業界関係者によれば、苦情が多すぎて対応が大変との理由で、Tホテルには苦情の窓口はなく、すべて支配人が処理するという仕組みのようだ。本件についても、支配人が予約管理を行う関連会社に問い合わせてみると言う。
実はTホテルチェーンは、カード決済で1度ならず事件を起こしている。最も大きかったのは、会員カード情報が大量に外部に漏れ、クレジットカード番号が通販ネットで不正に利用されたため、100万円程度の実害が生じたというものだ。

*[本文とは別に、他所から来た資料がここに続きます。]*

(** * Group registry component (access-control/group-registry)

    A shallow embedding of [GroupsRegistryComponent]: the search controller,
    the per-page assembly of row view-models, and the deletion path.

    The component is event driven. Its methods ([search], [onPageChange],
    [deleteGroup], ...) run to completion; the answers of the collaborators
    (group search, per-row lookups, deletion, endpoint lookup) arrive later as
    separate events. The state carries the component's fields, the
    subscription objects it created (by reference), and the log of the calls
    it made on its collaborators. *)

From stdpp Require Import base list strings.

Local Open Scope string_scope.
Local Open Scope list_scope.

(** ** Observables

    An observable is read through the notifications it has delivered so
    far, oldest first. A list that ends without [Error] or [Complete] is a
    stream that is still open; when it delivers more, that is a later,
    longer list. *)

Inductive Notification (A : Type) : Type :=
  | Next (a : A)
  | Error
  | Complete.
Arguments Next {A} a.
Arguments Error {A}.
Arguments Complete {A}.

Definition Observable (A : Type) : Type := list (Notification A).

(** What a subscriber gets from an observable: a value, nothing, or an error. *)
Inductive Outcome (A : Type) : Type :=
  | Emits (a : A)
  | Silent
  | Fails.
Arguments Emits {A} a.
Arguments Silent {A}.
Arguments Fails {A}.

(** The first notification of a stream. *)
Definition settle {A} (o : Observable A) : Outcome A :=
  match o with
  | Next a :: _ => Emits a
  | Error :: _ => Fails
  | Complete :: _ => Silent
  | [] => Silent
  end.

(** Where a stream stands after what it has delivered: its latest value,
    no value yet, or an error. *)
Fixpoint latestFrom {A} (last : Outcome A) (o : Observable A) : Outcome A :=
  match o with
  | [] => last
  | Next a :: o' => latestFrom (Emits a) o'
  | Error :: _ => Fails
  | Complete :: _ => last
  end.

Definition latest {A} (o : Observable A) : Outcome A := latestFrom Silent o.

(** Whether a stream has ended, by [Complete] or by [Error]. *)
Definition ended {A} (o : Observable A) : bool :=
  existsb (fun n => match n with Next _ => false | _ => true end) o.

Definition deliver {A} (r : Outcome A) : Observable A :=
  match r with
  | Emits a => [Next a]
  | Silent => []
  | Fails => [Error]
  end.

(** The piped operators, under their RxJS names. *)
Module Rx.

(** [filter(p)]: values that fail [p] are dropped; the end of the source is
    passed on. *)
Fixpoint filter {A} (p : A -> bool) (o : Observable A) : Observable A :=
  match o with
  | [] => []
  | Next a :: o' => if p a then Next a :: filter p o' else filter p o'
  | Error :: _ => [Error]
  | Complete :: _ => [Complete]
  end.

(** [take(n)]: completes after the n-th value. *)
Fixpoint take {A} (n : nat) (o : Observable A) : Observable A :=
  match n with
  | 0 => [Complete]
  | S n' =>
      match o with
      | [] => []
      | Next a :: o' => Next a :: take n' o'
      | Error :: _ => [Error]
      | Complete :: _ => [Complete]
      end
  end.

(** [map(f)]. *)
Fixpoint map {A B} (f : A -> B) (o : Observable A) : Observable B :=
  match o with
  | [] => []
  | Next a :: o' => Next (f a) :: map f o'
  | Error :: _ => [Error]
  | Complete :: _ => [Complete]
  end.

(** [catchError(h)]: an error of the source is replaced by the observable
    [h] returns. *)
Fixpoint catchError {A} (h : unit -> Observable A) (o : Observable A)
  : Observable A :=
  match o with
  | [] => []
  | Next a :: o' => Next a :: catchError h o'
  | Error :: _ => h tt
  | Complete :: _ => [Complete]
  end.

End Rx.

(** [of(a)]. *)
Definition observableOf {A} (a : A) : Observable A := [Next a; Complete].
Definition sampleEnvOf (jobReply : nat -> HttpResult) (took : nat -> N) : Env :=
  {| readFile := fun _ _ => Ok [Byte.x00; Byte.x01; Byte.x02];
     respond := fun n => sampleRespond (jobReply n);
     elapse := took;
     bootUnixNano := 1767225600 * second |}.

Definition pendingReply : HttpResult := Response 200 "application/json" "pending".
Definition completeReply : HttpResult := Response 200 "application/json" "complete".
Definition existsReply : HttpResult := Response 409 "application/json" "exists".
Definition deniedReply : HttpResult := Response 401 "application/json" "denied".

(** Video jobs stay pending for ever. *)
Definition sampleEnv : Env := sampleEnvOf (fun _ => pendingReply) (fun _ => 0%N).

(** The first event takes 301 seconds and finds the job pending; from then
    on the job is complete. *)
Definition lateEnv : Env :=
  sampleEnvOf (fun n => if (n =? 0)%nat then pendingReply else completeReply)
    (fun n => if (n =? 0)%nat then 301000000000%N else 0%N).

(** The service answers 409 already_exists with the finished job. *)
Definition existsEnv : Env := sampleEnvOf (fun _ => existsReply) (fun _ => 0%N).

(** The service answers 401 without a job status. *)
Definition deniedEnv : Env := sampleEnvOf (fun _ => deniedReply) (fun _ => 0%N).

Definition world0 : World := {| now := 0; trace := [] |}.

(** The service knows the video already: the upload reply carries the
    blob. *)
Definition cachedEnv : Env :=
  {| readFile := readFile sampleEnv;
     respond := fun _ c =>
       match c with
       | CallUploadVideo _ _ _ _ _ => Response 201 "application/json" "cached"
       | _ => sampleRespond pendingReply c
       end;
     elapse := elapse sampleEnv;
     bootUnixNano := bootUnixNano sampleEnv |}.

(** The world of [lateEnv] after one poll and one sleep: 303 seconds in. *)
Definition lateWorld : World :=
  {| now := 303 * second;
     trace := [EvCall (CallGetJobStatus "service-token" "job123");
               EvSleep videoStatusPollDelay] |}.

(** The job is complete at the first poll. *)
Definition completeEnv : Env :=
  sampleEnvOf (fun _ => completeReply) (fun _ => 0%N).

(** The job has failed. *)
Definition failedEnv : Env :=
  sampleEnvOf (fun _ => Response 200 "application/json" "failed") (fun _ => 0%N).

Definition sampleArgs (text imagePaths videoPath videoAlt : string)
  : ActionInputs :=
  {| ActionInputs_PDSURL := "https://bsky.social";
     ActionInputs_Handle := "alice.test";
     ActionInputs_Password := "secret";
     ActionInputs_Text := text;
     ActionInputs_Lang := [];
     ActionInputs_LogLevel := "info";
     ActionInputs_EnableEmbeds := true;
     ActionInputs_ImagePaths := imagePaths;
     ActionInputs_ImageAltTexts := "";
     ActionInputs_VideoPath := videoPath;
     ActionInputs_VideoAltText := videoAlt |}.

Definition sampleSession : SessionResponse :=
  {| SessionResponse_AccessToken := "jwt";
     SessionResponse_UserID := "did:plc:test" |}.

(** The world after the session call of a sample run. *)
Definition sessionWorld (env : Env) : World :=
  happen env
    (EvCall (CallCreateSession "https://bsky.social" "alice.test" "secret"))
    0 world0.

(** * Properties *)
Example TrimSpace_ascii : Go.TrimSpace "  a b  " = "a b".
Proof. reflexivity. Qed.

Example TrimSpace_blank : Go.TrimSpace "   " = "".
Proof. reflexivity. Qed.

Example Ext_upper : Go.Ext "dir.d/IMAGE.JPEG" = ".JPEG".
Proof. reflexivity. Qed.

Example Ext_none : Go.Ext "dir.d/noext" = "".
Proof. reflexivity. Qed.

Example Split_commas : Go.Split "a,,b" ","%char = ["a"; ""; "b"].
Proof. reflexivity. Qed.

Sさんはこうしたやりとりを根気よく繰り返し、同ホテル社内でどういう判断になったかはわからないが、最初は2カ月後に返金するというホテル側の言い分をつっぱねて、最終的に2日後に返金させることができた。だが、SさんにはTホテルに対する不信感は拭えない。
「私が返金を申し出なかったら、ホテル側は放置したままだったと思う。ネット上でカード予約決済をするのは普通だから、私のような二重払いの客の申し出がなく、返金されないまま眠っていれば莫大な金額になる。いい加減な対応で済ませるわけにいかないのではないか」とSさんは憤慨する。
●利用客の苦情を無視するという怠慢
ここで提起された問題は2つある。まず決済と処理のタイムラグによって被る利用者の不利益だ。システムとして二重払いの負担を強いているホテル側の態度は、どう考えてもおかしい。考えようでは故意の悪用も不可能ではないだろう。次に、宿泊客が事実をつかんで抗議しても、一向に対応しないホテルスタッフ、および担当部署の怠慢だ。ホテルがサービス業であることを、一体どれだけの従業員が自覚しているのか疑問といわねばなるまい。
Tホテルの創業者兼前社長には、かつて数々の不祥事で火の粉を浴びながら放った、「時速60キロのところを、68キロくらいのスピード違反ならかまわないと思ってやっちゃった」という名言がある。
「この程度なら許されるだろう」という消費者軽視の態度は、問題視されてもおかしくない。